The problem:
What the task needs is every record repeated exactly, nothing more.

[Saved entries]
= = = = =

(* ===== verification/Harness.v ===== *)
(** * The EVM harness

    Models evm/runtime.go and evm/erc20_fixture.go: a wrapper that drives go-ethereum's
    interpreter over go-ethereum's own state, and the calldata of a standard token.
    go-ethereum's state database, interpreter and Keccak are the class [GethState]. *)

From Stdlib Require Import String.
From S2P Require Import Prelude Sha256 Core Pos Adapter GoStd.

(** ** The library *)

(** the fork schedule of [params.ChainConfig]: heights, then times *)
Record ChainConfig := mkChainConfig {
  cc_ChainID : Z;
  cc_HomesteadBlock : Z;
  cc_DAOForkBlock : Z;
  cc_DAOForkSupport : bool;
  cc_EIP150Block : Z;
  cc_EIP155Block : Z;
  cc_EIP158Block : Z;
  cc_ByzantiumBlock : Z;
  cc_ConstantinopleBlock : Z;
  cc_PetersburgBlock : Z;
  cc_IstanbulBlock : Z;
  cc_MuirGlacierBlock : Z;
  cc_BerlinBlock : Z;
  cc_LondonBlock : Z;
  cc_TerminalTotalDifficulty : Z;
  cc_ShanghaiTime : option Z;
  cc_CancunTime : option Z;
}.

(** the fields of [vm.BlockContext] that are data; [Random] is a pointer *)
Record BlockContext := mkBlockContext {
  bc_Coinbase : Address;
  bc_BlockNumber : Z;
  bc_Time : Z;
  bc_Difficulty : Z;
  bc_GasLimit : Z;
  bc_BaseFee : Z;
  bc_BlobBaseFee : Z;
  bc_Random : option Hash;
}.

Class GethState := {
  GState : Type;
  geth_New : result GState;
  geth_Exist : GState -> Address -> bool;
  geth_CreateAccount : GState -> Address -> GState;
  geth_AddBalance : GState -> Address -> Z -> GState;
  geth_SetTxContext : GState -> Hash -> Z -> Z -> GState;
  (** the hash of the current transaction context *)
  geth_TxHash : GState -> Hash;
  geth_Prepare : GState -> Rules -> Address -> Address -> option Address -> list Address -> GState;
  geth_GetCode : GState -> Address -> bytes;
  geth_Logs : GState -> list Log;
  geth_IntermediateRoot : GState -> GState * Hash;
  config_Rules : ChainConfig -> Z -> bool -> Z -> Rules;
  geth_ActivePrecompiles : Rules -> list Address;
  Keccak256 : bytes -> Hash;
  (** [e.Create(from, code, budget, value)] and [e.Call(from, to, input, budget, value)] of the
      EVM made of a block context, a config and a gas price: the state afterwards, the
      result and [result.Used(budget)] *)
  geth_Create : BlockContext -> ChainConfig -> Z -> GState -> Address -> bytes -> Z -> Z ->
    GState * (Address * Z * result unit);
  geth_Call : BlockContext -> ChainConfig -> Z -> GState -> Address -> Address -> bytes -> Z -> Z ->
    GState * (bytes * Z * result unit);
}.
(** the height index maps the head's height to the head *)
Lemma head_indexed v c : chain_inv v c -> GetByHeight c (h_Height (b_Header (Head c))) = Some (Head c).
Proof.
  intros I. pose proof (chain_head_hash v c I) as Hh. destruct I as [L [b Hb] _ _ (path & Hc & Hi)].
  destruct (li_path _ _ L _ _ Hb) as [p P]. rewrite (chainTo_path _ _ _ P) in Hc. injection Hc as ->.
  destruct P as [P _]. destruct (reaches_last _ _ _ _ P) as (b' & Hb' & Hl).
  rewrite Hb in Hb'. injection Hb' as <-. apply last_Some in Hl as [l ->].
  assert (Head c = b) as Eb by (unfold Head, block_at; by rewrite Hb).
  unfold GetByHeight. rewrite Hi, Eb. unfold index_of. rewrite foldl_app. cbn [foldl].
  rewrite lookup_insert_eq. rewrite Eb in Hh. by rewrite Hh.
Qed.

(** beyond genesis, the head announces the root of the node's state *)
Lemma head_state_root v c :
  chain_inv v c -> c_head c <> c_genesisHash c ->
  StateRoot (State c) = h_StateRoot (b_Header (Head c)).
Proof.
  intros [L [b Hb] _ Hs _] Hne. destruct (li_root _ _ L _ _ Hb Hne) as (st & Hd & Hr).
  rewrite Hs in Hd. injection Hd as <-. unfold Head, block_at. by rewrite Hb.
Qed.

(** the stored blocks of a proof-of-work chain carry their work, genesis excepted *)
Definition worked (c : Chain) : Prop :=
  c_consensusMode c = PoW ->
  forall h b, c_blocks c !! h = Some b -> h <> c_genesisHash c ->
    MeetsTarget h (h_Difficulty (b_Header b)) = true.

= = = = =

Written solution:
(* ===== verification/Harness.v ===== *)
(** * The EVM harness

    Models evm/runtime.go and evm/erc20_fixture.go: a wrapper that drives go-ethereum's
    interpreter over go-ethereum's own state, and the calldata of a standard token.
    go-ethereum's state database, interpreter and Keccak are the class [GethState]. *)

From Stdlib Require Import String.
From S2P Require Import Prelude Sha256 Core Pos Adapter GoStd.

(** ** The library *)

(** the fork schedule of [params.ChainConfig]: heights, then times *)
Record ChainConfig := mkChainConfig {
  cc_ChainID : Z;
  cc_HomesteadBlock : Z;
  cc_DAOForkBlock : Z;
  cc_DAOForkSupport : bool;
  cc_EIP150Block : Z;
  cc_EIP155Block : Z;
  cc_EIP158Block : Z;
  cc_ByzantiumBlock : Z;
  cc_ConstantinopleBlock : Z;
  cc_PetersburgBlock : Z;
  cc_IstanbulBlock : Z;
  cc_MuirGlacierBlock : Z;
  cc_BerlinBlock : Z;
  cc_LondonBlock : Z;
  cc_TerminalTotalDifficulty : Z;
  cc_ShanghaiTime : option Z;
  cc_CancunTime : option Z;
}.

(** the fields of [vm.BlockContext] that are data; [Random] is a pointer *)
Record BlockContext := mkBlockContext {
  bc_Coinbase : Address;
  bc_BlockNumber : Z;
  bc_Time : Z;
  bc_Difficulty : Z;
  bc_GasLimit : Z;
  bc_BaseFee : Z;
  bc_BlobBaseFee : Z;
  bc_Random : option Hash;
}.

Class GethState := {
  GState : Type;
  geth_New : result GState;
  geth_Exist : GState -> Address -> bool;
  geth_CreateAccount : GState -> Address -> GState;
  geth_AddBalance : GState -> Address -> Z -> GState;
  geth_SetTxContext : GState -> Hash -> Z -> Z -> GState;
  (** the hash of the current transaction context *)
  geth_TxHash : GState -> Hash;
  geth_Prepare : GState -> Rules -> Address -> Address -> option Address -> list Address -> GState;
  geth_GetCode : GState -> Address -> bytes;
  geth_Logs : GState -> list Log;
  geth_IntermediateRoot : GState -> GState * Hash;
  config_Rules : ChainConfig -> Z -> bool -> Z -> Rules;
  geth_ActivePrecompiles : Rules -> list Address;
  Keccak256 : bytes -> Hash;
  (** [e.Create(from, code, budget, value)] and [e.Call(from, to, input, budget, value)] of the
      EVM made of a block context, a config and a gas price: the state afterwards, the
      result and [result.Used(budget)] *)
  geth_Create : BlockContext -> ChainConfig -> Z -> GState -> Address -> bytes -> Z -> Z ->
    GState * (Address * Z * result unit);
  geth_Call : BlockContext -> ChainConfig -> Z -> GState -> Address -> Address -> bytes -> Z -> Z ->
    GState * (bytes * Z * result unit);
}.
(** the height index maps the head's height to the head *)
Lemma head_indexed v c : chain_inv v c -> GetByHeight c (h_Height (b_Header (Head c))) = Some (Head c).
Proof.
  intros I. pose proof (chain_head_hash v c I) as Hh. destruct I as [L [b Hb] _ _ (path & Hc & Hi)].
  destruct (li_path _ _ L _ _ Hb) as [p P]. rewrite (chainTo_path _ _ _ P) in Hc. injection Hc as ->.
  destruct P as [P _]. destruct (reaches_last _ _ _ _ P) as (b' & Hb' & Hl).
  rewrite Hb in Hb'. injection Hb' as <-. apply last_Some in Hl as [l ->].
  assert (Head c = b) as Eb by (unfold Head, block_at; by rewrite Hb).
  unfold GetByHeight. rewrite Hi, Eb. unfold index_of. rewrite foldl_app. cbn [foldl].
  rewrite lookup_insert_eq. rewrite Eb in Hh. by rewrite Hh.
Qed.

(** beyond genesis, the head announces the root of the node's state *)
Lemma head_state_root v c :
  chain_inv v c -> c_head c <> c_genesisHash c ->
  StateRoot (State c) = h_StateRoot (b_Header (Head c)).
Proof.
  intros [L [b Hb] _ Hs _] Hne. destruct (li_root _ _ L _ _ Hb Hne) as (st & Hd & Hr).
  rewrite Hs in Hd. injection Hd as <-. unfold Head, block_at. by rewrite Hb.
Qed.

(** the stored blocks of a proof-of-work chain carry their work, genesis excepted *)
Definition worked (c : Chain) : Prop :=
  c_consensusMode c = PoW ->
  forall h b, c_blocks c !! h = Some b -> h <> c_genesisHash c ->
    MeetsTarget h (h_Difficulty (b_Header b)) = true.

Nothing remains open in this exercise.